Friedman recognized how wrong that consensus was: The great mid-century monopolists of the U.S. economy were already falling apart due to mismanagement, growing global competition, and failure to adapt and innovate. He understandably bridled at the idea that businesses should be concerned with more than their bottom line. They were about to go out of business, and here they were, talking about all sorts of things completely unrelated to profit. Politicians and activists had their hands in the supposedly bottomless pockets of America's leading corporate citizens.

But nearly 50 years later, we live in a very different world. Despite all sorts of ups and downs and a global recession, we are infinitely wealthier and better off. We live in a world of super-abundance that is provided not by governments but by endlessly churning, innovative businesses that change the world and then die off or limp along as zombie versions of their formerly great selves, barely remembered even by their biggest fans. There is just one Blockbuster video store left only a couple of decades after the chain changed all our viewing habits. Anyone remember just how great BlackBerry's phones were?

If the idea that where you buy and work should reflect your core values is ascendant, there's still a much tougher task for Mackey and his nonprofit, Conscious Capitalism. In the podcast, I also talked with Alexander McCobin, the CEO of Conscious Capitalism (and the founder of Students for Liberty). The group hopes to pull together companies and startups that share the vision that businesses should care about more than shareholder value. One goal is create a vibrant community that can share experiences and promote best practices, especially for novice entrepreneurs. Another goal is to change the way the world thinks about business.

"We don't want to just help the businesses out" by sharing advice and building networks, says McCobin. "We want to make sure we're sharing their stories with the world to change the narrative about business and society. We want to highlight all these businesses and business leaders who are making the world a better place, why business is a force for good, and to encourage people to go into business to make the world a better place."

The idea that businesses make the world a better place is a point on which virtually all libertarians wholeheartedly agree. It's common to hear libertarians say that Bill Gates (or Ted Turner, John D. Rockefeller, Henry Ford, etc.) did far more for humanity during his days as a rapacious, profit-driven businessman than he has done as a philanthropist. Isn't creating cheap, ubiquitous, good-enough software or driving the price of home heating oil down to nearly zero worth more than free money for libraries?
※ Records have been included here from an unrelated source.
(* ===== verification/PortIO.v ===== *)
(** Programs that access I/O ports from user space: the machine as an interface
    ([inb], [outb], [inl], [outl], [ioperm], [nanosleep]) and computations on it
    whose waiting loops may not come back. *)
From Stdlib Require Import ZArith Lia.
From stdpp Require Import base list numbers option.
From S2P Require Import Prelude.

(** ** Computations that may not come back *)

(** A computation on a machine [D]; [None] when a loop has used up its fuel. *)
Definition io (D A : Type) : Type := D -> option (A * D).

#[export] Instance io_ret D : MRet (io D) := fun _ a d => Some (a, d).

#[export] Instance io_bind D : MBind (io D) := fun _ _ k m d =>
  match m d with Some (a, d') => k a d' | None => None end.

(** ** The machine *)

(** I/O ports, [ioperm] (its result) and [nanosleep] in milliseconds. *)
Class Ports (D : Type) : Type := {
  inb : Z -> D -> Z * D;
  outb : Z -> Z -> D -> D;
  inl_ : Z -> D -> Z * D;
  outl : Z -> Z -> D -> D;
  ioperm : Z -> Z -> D -> Z * D;
  nanosleep : Z -> D -> D
}.
(* ===== verification/BiffPropSpec.v ===== *)
(** What the Propeller loader sends: the handshake, the image in the encoding the
    chip's boot loader decodes, and nothing at all for a file it refuses. *)
From Stdlib Require Import ZArith Lia.
From stdpp Require Import base list numbers option.
From S2P Require Import Prelude PortIO BiffProp.

Module LoaderSpec.
Import Loader.

(** ** The encoding *)

(** The three bits of a byte, as the boot loader of the chip reads them. *)
Definition three_bits (b : Z) : Z :=
  Z.b2z (Z.testbit b 0) + 2 * Z.b2z (Z.testbit b 3) + 4 * Z.b2z (Z.testbit b 6).

Definition two_bits (b : Z) : Z := Z.b2z (Z.testbit b 0) + 2 * Z.b2z (Z.testbit b 3).

(** Ten bytes of three bits, least significant first, and one of two. *)
Fixpoint decode_long (n : nat) (bs : list Z) : option (Z * list Z) :=
  match n, bs with
  | O, b :: bs' => Some (two_bits b, bs')
  | S n', b :: bs' =>
      '(v, rest) ← decode_long n' bs'; Some (three_bits b + 8 * v, rest)
  | _, [] => None
  end.

Fixpoint decode_longs (count : nat) (bs : list Z) : option (list Z * list Z) :=
  match count with
  | O => Some ([], bs)
  | S count' =>
      '(v, bs) ← decode_long 10 bs;
      '(vs, rest) ← decode_longs count' bs;
      Some (v :: vs, rest)
  end.

(** What the chip makes of a stream: the command, the number of words, the
    words; and the bytes that follow. *)
Definition decode_upload (bs : list Z) : option (Z * list Z * list Z) :=
  '(cmd, bs) ← decode_long 10 bs;
  '(count, bs) ← decode_long 10 bs;
  '(words, rest) ← decode_longs (Z.to_nat count) bs;
  Some (cmd, words, rest).

Definition enc3 (value : Z) : Z :=
  u8 (Z.lor (Z.lor (Z.lor 0x92 (Z.land value 0x01)) (Z.shiftl (Z.land value 2) 2))
    (Z.shiftl (Z.land value 4) 4)).

Definition enc2 (value : Z) : Z := u8 (Z.lor (Z.lor 0xf2 (Z.land value 0x01)) (Z.shiftl (Z.land value 2) 2)).

Lemma land_low v k : 0 <= k < 8 -> Z.land v k = Z.land (v mod 8) k.
Proof.
  intros Hk. change 8 with (2 ^ 3) at 1. rewrite <- Z.land_ones by lia. rewrite <- Z.land_assoc. f_equal.
  symmetry. rewrite Z.land_comm, Z.land_ones by lia. apply Z.mod_small. exact Hk.
Qed.

Lemma enc3_bits v : three_bits (enc3 v) = v mod 8.
Proof.
  assert (E : enc3 v = enc3 (v mod 8))
    by (unfold enc3; rewrite (land_low v 1), (land_low v 2), (land_low v 4) by lia; reflexivity).
  rewrite E. apply Z.eqb_eq.
  apply (forall_range (fun r => three_bits (enc3 r) =? r) 8); [vm_compute; reflexivity|].
  apply Z.mod_pos_bound. lia.
Qed.

Lemma enc2_bits v : 0 <= v < 4 -> two_bits (enc2 v) = v.
Proof.
  intros Hv. apply Z.eqb_eq.
  apply (forall_range (fun r => two_bits (enc2 r) =? r) 4); [vm_compute; reflexivity|exact Hv].
Qed.

Lemma long_loop_decodes n : forall v rest, 0 <= v < 4 * 8 ^ Z.of_nat n ->
  let '(bs, w) := long_loop n v in decode_long n (bs ++ enc2 w :: rest) = Some (v, rest).
Proof.
  induction n as [|n IH]; intros v rest Hv; cbn [long_loop].
  - cbn [app decode_long]. rewrite enc2_bits by lia. reflexivity.
  - rewrite Nat2Z.inj_succ, Z.pow_succ_r in Hv by lia.
    assert (Hs : Z.shiftr v 3 = v / 8) by (rewrite Z.shiftr_div_pow2 by lia; reflexivity).
    specialize (IH (Z.shiftr v 3) rest). rewrite Hs in *.
    destruct (long_loop n (v / 8)) as [bs w]. cbn [app decode_long].
    rewrite IH by (split; [apply Z.div_pos; lia|apply Z.div_lt_upper_bound; lia]). cbn.
    fold (enc3 v). rewrite enc3_bits. do 2 f_equal. Z.div_mod_to_equations. lia.
Qed.

(** A 32-bit word is what the chip decodes from its eleven bytes. *)
Lemma long_roundtrip v rest : 0 <= v < 2 ^ 32 -> decode_long 10 (long_bytes v ++ rest) = Some (v, rest).
Proof.
  intros Hv. unfold long_bytes. pose proof (long_loop_decodes 10 v rest) as Hd.
  destruct (long_loop 10 v) as [bs w]. rewrite <- app_assoc. apply Hd.
  change (4 * 8 ^ Z.of_nat 10) with (2 ^ 32). exact Hv.
Qed.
That way of thinking reflects a disconnect that libertarians should engage with and work to resolve within our movement. We aspire to create a world in which individuals are free to pursue happiness in whatever peaceful way they want. We recognize that commerce and work, every bit as much as art, music, and writing, are expressive. Yet we can't quite celebrate entrepreneurs and titans of industry who change our world unless they admit they're in it only for the money.